DSM says it has already identified over €150 million improvement potential in the Roche Vitamins acquisition in addition to more than €75 million in savings expected from restructuring programmes at DSM.
Following the completion yesterday of the acquisition of Roche Vitamins & Fine Chemicals, Peter Elverding, chairman of DSM's Managing Board said in a statement today that DSM remains 'on-track and on-schedule' to achieve its Vision 2005 strategy and 'may have seen the worst in market conditions now'.
Elverding and other members of the Managing Board are to speak at the company's annual presentation to chemical industry analysts today and tomorrow. Points to be addressed include the renaming of Roche and its consequent integration into DSM, financial implications and overall restructuring of DSM.
Roche's Vitamins & Fine Chemicals business is to be renamed DSM Nutritional Products (DNP) which will be run as a separate operational entity, headed by Feike Sijbesma as chairman. DSM said the completion of the acquisition represents a major step in implementing its Vision 2005 strategy. 'By combining DSM's competences in biotechnology and operational excellence with DNP's strength in application and formulation technology and global marketing and sales, a profitable leadership position will be ensured in the future,' said the company in its statement.
Elverding added: "The field of nutritional ingredients and supplements offers attractive growth opportunities for DSM Nutritional Products and other parts of DSM in the segments of food, feed, pharma and cosmetics.

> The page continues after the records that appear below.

(** C8 as the specification words it fails: point 1 is captured before point
    0, and the second capture returns the indices as [1; 0], which is not in
    ascending order. *)
Lemma indices_come_back_in_capture_order :
  (@focus_object_cb Samples.sample_externals "box1" 0 Samples.point_1_server).2
    = Ok (Success [1%Z; 0%Z])
  ∧ ¬ Sorted Z.le [1%Z; 0%Z].
Proof.
  split; [vm_compute; reflexivity|].
  intros Hsorted. inversion Hsorted as [|? ? _ Hhd]; subst.
  inversion Hhd as [|? ? Hle]; subst. lia.
Qed.

(** C7, the defect: [box1] is a registered object whose mesh has two focus
    points and no session exists for it; capturing point 0 creates the empty
    point dictionary and then raises [KeyError]: no robot was recorded for
    the object, and the handler reads [FOCUS_OBJECT_ROBOT] all the same. *)
Theorem implicit_focus_start_raises_key_error :
  odict.mem (SCENE_OBJECT_INSTANCES Samples.cell_server) "box1" = true
  ∧ FOCUS_OBJECT Samples.cell_server !! "box1" = None
  ∧ FOCUS_OBJECT_ROBOT Samples.cell_server !! "box1" = None
  ∧ (@focus_object_cb Samples.sample_externals "box1" 0 Samples.cell_server).2
    = Raise (KeyError (StrKey "box1"))
  ∧ FOCUS_OBJECT
      (@focus_object_cb Samples.sample_externals "box1" 0 Samples.cell_server).1
    !! "box1" = Some [].
Proof. split_and!; vm_compute; reflexivity. Qed.

(** The general facts at the samples. *)
Lemma run_action_ids_empty_witness :
  match @Validator.run Samples.sample_parsers
          Samples.box_actions Samples.box_scene Samples.twin_project with
  | Ok st => Validator.action_ids st = ∅ ∧ Validator.problems st = []
  | Raise _ => False
  end.
Proof.
  destruct (@Validator.run Samples.sample_parsers
              Samples.box_actions Samples.box_scene Samples.twin_project)
    as [st|e] eqn:Hrun.
  - split; [exact (@run_action_ids_empty Samples.sample_parsers _ _ _ _ Hrun)|].
    vm_compute in Hrun. by injection Hrun as <-.
  - vm_compute in Hrun. discriminate.
Defined.

Lemma implicit_start_always_raises_witness :
  (@focus_object_cb Samples.sample_externals "box1" 1 Samples.cell_server).2
  = Raise (KeyError (StrKey "box1")).
Proof.
  apply (@implicit_start_always_raises Samples.sample_externals "box1" 1%Z
           Samples.cell_server
           (Generic.mk "Box" "box1" Samples.origin (Some (MeshModel Samples.box_mesh)) false)
           Samples.box_meta Samples.box_mesh).
  - intros k Hk. vm_compute in Hk. discriminate.
  - intros Hk. vm_compute in Hk. discriminate.
  - reflexivity.
  - vm_compute. reflexivity.
  - vm_compute. reflexivity.
  - reflexivity.
  - simpl. lia.
Defined.

(** * Further properties of the handlers *)

(** ** What a returned list of problems implies *)

Section validator_returns.
Context `{Parsers}.

Lemma for_each_ok_elem {S A : Type} (body : S → A → result S) (l : list A) (st st' : S) x :
  for_each body l st = Ok st' → x ∈ l → ∃ s1 s2, body s1 x = Ok s2.
Proof.
  revert st. induction l as [|y l IH]; intros st Hrun Hx; [by apply elem_of_nil in Hx|].
  simpl in Hrun. destruct (body st y) as [st1|e] eqn:Hy; [|done]. simpl in Hrun.
  apply elem_of_cons in Hx as [->|Hx]; eauto.
Qed.

Lemma for_act_not_found action_type acts cur :
  Validator.find_action action_type acts = None →
  (Validator.for_act action_type acts cur).2 = false.
Proof.
  unfold Validator.find_action. revert cur.
  induction acts as [|b acts IH]; intros cur; simpl; [done|].
  rewrite filter_cons. case_decide; simpl; [done|]. apply IH.
Qed.

Lemma check_param_ok_inv objects_aps action st param st' :
  Validator.check_param objects_aps action st param = Ok st' →
  Validator.is_pose_or_joints (ActionParameter.type param) = true →
  ∀ o a v, parse_id param = Ok (o, a, v) → o ∈ dom objects_aps.
Proof.
  unfold Validator.check_param. intros Hrun Hty o a v Hparse.
  rewrite Hty, Hparse in Hrun.
  unfold getitem in Hrun. destruct (objects_aps !! o) eqn:Ho; [|done].
  apply elem_of_dom. eauto.
Qed.

Lemma check_action_ok_inv ACTIONS scene_objects scene_services objects_aps obj ap
    st action st' :
  Validator.check_action ACTIONS scene_objects scene_services objects_aps obj ap st action
    = Ok st' →
  ∃ obj_id action_type,
    parse_type action = Ok (obj_id, action_type)
    ∧ (obj_id ∈ dom scene_objects ∪ scene_services →
       ∃ acts, ACTIONS !! default obj_id (scene_objects !! obj_id) = Some acts
         ∧ (obj_id ∉ dom scene_objects →
            is_Some (Validator.find_action action_type acts))
         ∧ ∀ p o a v, p ∈ Action.parameters action →
             Validator.is_pose_or_joints (ActionParameter.type p) = true →
             parse_id p = Ok (o, a, v) → o ∈ dom objects_aps).
Proof.
  unfold Validator.check_action.
  set (st1 := if decide _ then _ else st). clearbody st1.
  destruct (parse_type action) as [[obj_id action_type]|e]; simpl; [|done].
  intros Hrun. exists obj_id, action_type. split; [done|]. intros Hin.
  rewrite decide_True in Hrun by done.
  destruct (getitem ACTIONS _) as [acts|e] eqn:Hget; simpl in Hrun; [|done].
  exists acts. split.
  { unfold getitem in Hget. destruct (ACTIONS !! _); by simplify_eq. }
  destruct (Validator.for_act action_type acts (Validator.act st1)) as [cur broke] eqn:Hfor.
  split.
  - intros Hnot.
    destruct (Validator.find_action action_type acts) eqn:Hfind; [eauto|].
    apply (for_act_not_found _ _ (Validator.act st1)) in Hfind.
    rewrite Hfor in Hfind. simpl in Hfind. subst broke.
    unfold getitem in Hrun.
    apply not_elem_of_dom in Hnot. rewrite Hnot in Hrun. done.
  - destruct (if broke then _ else _) as [st3|e]; simpl in Hrun; [|done].
    destruct (Validator.act st3); [|done].
    intros p o a v Hp Hty Hparse.
    destruct (for_each_ok_elem _ _ _ _ p Hrun Hp) as (s1 & s2 & Hbody).
    by eapply check_param_ok_inv.
Qed.

(** When [project_problems] returns a list at all, every lookup it made has
    succeeded: each action of an object that is in the scene has a type
    that parses; when the target is an object or a service of the scene, the
    catalogue has an entry under the key the validator used (the type of a
    scene object, the id itself for a service), an action aimed at a service
    is in that entry, and every POSE or JOINTS value that parses names an
    object of the project. *)
Theorem returned_problems_passed_every_lookup ACTIONS scene project problems
    o ap action :
  Validator.project_problems ACTIONS scene project = Ok problems →
  o ∈ Project.objects project →
  ProjectObject.id o ∈ dom (Validator.scene_objects_of scene) →
  ap ∈ ProjectObject.action_points o →
  action ∈ ActionPoint.actions ap →
  ∃ obj_id action_type,
    parse_type action = Ok (obj_id, action_type)
    ∧ (obj_id ∈ dom (Validator.scene_objects_of scene) ∪ Validator.scene_services_of scene →
       ∃ acts, ACTIONS !! default obj_id (Validator.scene_objects_of scene !! obj_id)
               = Some acts
         ∧ (obj_id ∉ dom (Validator.scene_objects_of scene) →
            is_Some (Validator.find_action action_type acts))
         ∧ ∀ p o' a' v', p ∈ Action.parameters action →
             Validator.is_pose_or_joints (ActionParameter.type p) = true →
             parse_id p = Ok (o', a', v') → o' ∈ dom (Validator.objects_aps_of project)).
Proof.
  unfold Validator.project_problems, Validator.run.
  destruct (for_each _ _ _) as [st|e] eqn:Hrun; [|done]. intros _ Ho Hscene Hap Haction.
  destruct (for_each_ok_elem _ _ _ _ o Hrun Ho) as (s1 & s2 & Hobj).
  unfold Validator.check_object in Hobj. rewrite decide_True in Hobj by done.
  destruct (for_each_ok_elem _ _ _ _ ap Hobj Hap) as (s3 & s4 & Hcheck).
  unfold Validator.check_ap in Hcheck.
  destruct (for_each (Validator.check_joints ap) _ s3) as [s5|e]; simpl in Hcheck; [|done].
  destruct (for_each_ok_elem _ _ _ _ action Hcheck Haction) as (s6 & s7 & Hact).
  by eapply check_action_ok_inv.
Qed.
(** X8: on such a descriptor two calls in a row skip together what one call
    with the sum of the counts would: the values returned add up to the
    smaller of the bytes available and the sum of the two counts. *)
Theorem skip0_twice (n1 n2 : Z) (fuel1 fuel2 : nat) (w0 : world D) :
  1 <= n1 <= jlong_max ->
  1 <= n2 <= jlong_max ->
  ready (w_fd w0) ->
  (Z.to_nat (n1 / buffer_size n1) < fuel1)%nat ->
  (Z.to_nat (n2 / buffer_size n2) < fuel2)%nat ->
  exists (r1 r2 : Z) (w1 w2 : world D),
    skip0 fuel1 w0 n1 = Some (r1, w1) /\
    skip0 fuel2 w1 n2 = Some (r2, w2) /\
    r1 + r2 = Z.min (avail (w_fd w0)) (n1 + n2) /\
    avail (w_fd w2) = avail (w_fd w0) - (r1 + r2).
Proof.
  intros [Hge1 Hn1] [Hge2 Hn2] Hw Hf1 Hf2.
  pose proof (buffer_size_pos n1 Hge1) as Hbs1.
  pose proof (buffer_size_pos n2 Hge2) as Hbs2.
  destruct (loop_never_short_state n1 (buffer_size n1) fuel1 ltac:(lia) Hn1 0 w0
              ltac:(lia) Hw) as (w1 & Hr1 & Hrd1 & Hav1).
  { rewrite Z.sub_0_r. exact Hf1. }
  destruct (loop_never_short_state n2 (buffer_size n2) fuel2 ltac:(lia) Hn2 0 w1
              ltac:(lia) Hrd1) as (w2 & Hr2 & Hrd2 & Hav2).
  { rewrite Z.sub_0_r. exact Hf2. }
  rewrite Z.sub_0_r in *.
  exists (Z.min (avail (w_fd w0)) n1), (Z.min (avail (w_fd w1)) n2), w1, w2.
  rewrite !skip0_loop by assumption. rewrite Hr1, Hr2.
  pose proof (proj1 (Hshort (w_fd w0) 0 Hw ltac:(lia))) as Ha0.
  repeat split; lia.
Qed.

End Successive.

(** ** Concrete runs for the accounting and for successive calls *)

Lemma skip0_reports_bytes_read_witness :
  exists l : list syscall,
    issued (pipe_world short_pipe) short_pipe_done l /\
    (4106 = bytes_read l \/ 4106 = -3 \/ 4106 = -5).
Proof.
  apply (skip0_reports_bytes_read pipe (-3) (-5) 2 (pipe_world short_pipe) 5000 4106
           short_pipe_done).
  - vm_compute. discriminate.
  - reflexivity.
Defined.

Lemma skip0_reads_shape_witness :
  exists (j : nat) (count nr : Z),
    issued (pipe_world short_pipe) short_pipe_done
      (repeat (full_read (buffer_size 5000)) j ++ [mkSyscall count nr]) /\
    count = Z.min (5000 - Z.of_nat j * buffer_size 5000) (buffer_size 5000) /\
    nr <= count /\ nr <> buffer_size 5000 /\
    Z.of_nat j <= 5000 / buffer_size 5000.
Proof.
  apply (skip0_reads_shape pipe (-3) (-5) 2 (pipe_world short_pipe) 5000 4106
           short_pipe_done).
  - vm_compute. split; discriminate.
  - reflexivity.
Defined.

Lemma skip0_failure_loses_bytes_witness :
  exists (r : Z) (w' : world pipe) (l : list syscall),
    Java_sun_nio_ch_PipeDispatcherImpl_skip0 pipe (-3) (-5) 2
      (pipe_world (faulty_pipe EINTR)) 5000 = Some (r, w') /\
    (r = -3 \/ r = -5) /\
    issued (pipe_world (faulty_pipe EINTR)) w' l /\
    bytes_read l = Z.of_nat 1 * buffer_size 5000.
Proof.
  apply (skip0_failure_loses_bytes pipe (-3) (-5) 5000 (pipe_world (faulty_pipe EINTR))
           1 4096 (second_iteration (faulty_pipe EINTR)) EINTR 2).
  - vm_compute. split; discriminate.
  - reflexivity.
  - split; [vm_compute; reflexivity|reflexivity].
  - vm_compute. discriminate.
  - vm_compute. discriminate.
  - lia.
Defined.

Lemma skip0_never_over_reads_witness :
  0 <= bytes_read [mkSyscall 4096 4096; mkSyscall 904 10]
    <= bytes_requested [mkSyscall 4096 4096; mkSyscall 904 10] /\
  bytes_requested [mkSyscall 4096 4096; mkSyscall 904 10] <= Z.max 0 5000.
Proof.
  apply (skip0_never_over_reads pipe (-3) (-5) 2 (pipe_world short_pipe) 5000 4106
           short_pipe_done).
  - vm_compute. discriminate.
  - reflexivity.
  - reflexivity.
Defined.

Lemma skip0_reads_fit_buffer_witness :
  1 <= buffer_size 5000 <= MAX_SKIP_BUFFER_SIZE /\
  Forall (fun sc => 0 <= sc_count sc <= buffer_size 5000 /\ sc_ret sc <= sc_count sc)
    [mkSyscall 4096 4096; mkSyscall 904 10].
Proof.
  apply (skip0_reads_fit_buffer pipe (-3) (-5) 2 (pipe_world short_pipe) 5000 4106
           short_pipe_done).
  - vm_compute. split; discriminate.
  - reflexivity.
  - reflexivity.
Defined.

Lemma loop_arithmetic_exact_witness :
  jlong_sub 5000 4096 = 5000 - 4096 /\ jlong_add 4096 10 = 4096 + 10.
Proof.
  assert (Hn : 1 <= 5000 <= jlong_max) by (vm_compute; split; discriminate).
  destruct (loop_arithmetic_exact pipe (-3) (-5) 5000 (pipe_world short_pipe)
              1 4096 (second_iteration short_pipe) Hn eq_refl) as (Hsub & _ & Hadd).
  split; [exact Hsub|].
  apply Hadd. vm_compute. discriminate.
Defined.

Lemma skip0_consumes_what_it_reports_witness :
  exists (r : Z) (w' : world pipe),
    Java_sun_nio_ch_PipeDispatcherImpl_skip0 pipe (-3) (-5) 2
      (pipe_world (pipe_holding 20)) 10 = Some (r, w') /\
    r = Z.min 20 10 /\
    pipe_ready (w_fd w') /\
    pipe_bytes (w_fd w') = 20 - r.
Proof.
  apply (skip0_consumes_what_it_reports pipe (-3) (-5) pipe_bytes pipe_ready
           pipe_never_short 10 2 (pipe_world (pipe_holding 20))).
  - vm_compute. split; discriminate.
  - reflexivity.
  - vm_compute. lia.
Defined.

Lemma skip0_twice_witness :
  exists (r1 r2 : Z) (w1 w2 : world pipe),
    Java_sun_nio_ch_PipeDispatcherImpl_skip0 pipe (-3) (-5) 2
      (pipe_world (pipe_holding 20)) 10 = Some (r1, w1) /\
    Java_sun_nio_ch_PipeDispatcherImpl_skip0 pipe (-3) (-5) 2 w1 5000 = Some (r2, w2) /\
    r1 + r2 = Z.min 20 (10 + 5000) /\
    pipe_bytes (w_fd w2) = 20 - (r1 + r2).
Proof.
  apply (skip0_twice pipe (-3) (-5) pipe_bytes pipe_ready pipe_never_short
           10 5000 2 2 (pipe_world (pipe_holding 20))).
  - vm_compute. split; discriminate.
  - vm_compute. split; discriminate.
  - reflexivity.
  - vm_compute. lia.
  - vm_compute. lia.
Defined.

Lemma skip0_request_size_witness :
  buffer_size 5000 = Z.min 5000 4096 /\
  (exists (r : Z) (w' : world pipe) (l : list syscall),
     Java_sun_nio_ch_PipeDispatcherImpl_skip0 pipe (-3) (-5) 2 (pipe_world short_pipe) 5000
     = Some (r, w') /\
     issued (pipe_world short_pipe) w' l /\ l <> []) /\
  sc_count (mkSyscall 4096 4096)
  = Z.min (5000 - bytes_read (firstn 0 [mkSyscall 4096 4096; mkSyscall 904 10]))
      (Z.min 5000 4096) /\
  sc_count (mkSyscall 904 10)
  = Z.min (5000 - bytes_read (firstn 1 [mkSyscall 4096 4096; mkSyscall 904 10]))
      (Z.min 5000 4096) /\
  exists nr : Z,
    issued (second_iteration short_pipe)
      (iteration_world
         (loop_body pipe (-3) (-5) 5000 (buffer_size 5000) 4096 (second_iteration short_pipe)))
      [mkSyscall (Z.min (5000 - 4096) (Z.min 5000 4096)) nr].
Proof.
  assert (Hn : 1 <= 5000 <= jlong_max) by (vm_compute; split; discriminate).
  destruct (skip0_request_size pipe (-3) (-5) 5000 (pipe_world short_pipe) Hn)
    as (Hbs & Hrun & Hreads & Hreq).
  split; [exact Hbs|]. split.
  - apply (Hrun 2%nat). vm_compute. lia.
  - destruct (Hreads 2%nat 4106 short_pipe_done [mkSyscall 4096 4096; mkSyscall 904 10]
                eq_refl eq_refl) as [_ Hcount].
    split; [exact (Hcount 0%nat _ eq_refl)|].
    split; [exact (Hcount 1%nat _ eq_refl)|].
    apply (Hreq 1%nat 4096 (second_iteration short_pipe)). reflexivity.
Defined.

We are ideally placed to exploit all the opportunities this market provides."
DSM will now start an integration and transformation programme for DSM Nutritional Products called 'Vital'.
On closing the deal more than €150 million in annual savings and improvements had already been identified. DSM expects the Earnings Before Interest and Taxation (EBIT) of DNP to be at least around €150 million in 2004, resulting in an earnings per share increase for DSM of around €0.70 in the first year, with a further improvement expected in 2005.
DSM has also announced plans to execute a restructuring programme in other businesses of DSM, resulting in the closure of one site and certain production facilities, combined with various reorganisations. Both measures will lead to a reduction of over 600 jobs. According to DSM, in 2005, this will lead to at least €75 million EBIT contribution. Related to the restructuring, extraordinary costs will be charged to DSM's Q3 results for the amount of €102 million net, due to impairment of assets (€59 million) and various provisions (€43 million).
The Q3 result will also include a non-recurring charge of around €15 million, caused by the recent explosion in a plant in Linz, Austria. The consequence will likely be a strongly reduced operating profit compared to Q2 2003. Together with the extraordinary costs of €102 million net, a negative net result of €70-90 million is expected for Q3.
DSM expects better market circumstances, however, from Q4 onwards for most of its current businesses. Also, DSM Nutritional Products is expected to have an immediate positive effect on EBIT. The combination of contributions from the already identified improvements in DNP and the announced restructurings is expected to contribute more than €225 million to DSM's EBIT in 2005.
DSM paid a total of approximately €1,750 million for the business. Roche will make a contribution towards the costs involved in the unbundling of the acquired business. For the next 3-4 years, agreements have been made with Roche about minimum use of certain assets and compensation for certain purchasing contracts of the Vitamins & Fine Chemicals division.
During the Vital program DSM says it will focus on strengthening the so-called 'running business', as well as executing a change project to realise a substantial improvement in business performance. A project will also be set up regarding brand alignment and customer satisfaction.
The change project comprises three phases, designed to generate a substantial improvement in business performance. Firstly, focus will be given to integration and restructuring. This phase will concentrate on implementing new work processes and several cost reduction programmes, purchasing savings and improved production and supply/demand chain efficiencies.
Phase 2 will include market approaches, revenue optimisation, activity based costing, segmentation and product and customer mix focus. Phase 3 is planned to start at the end of 2004 and involves several strategic topics, new business models and the determination of the new organizational structure of DNP.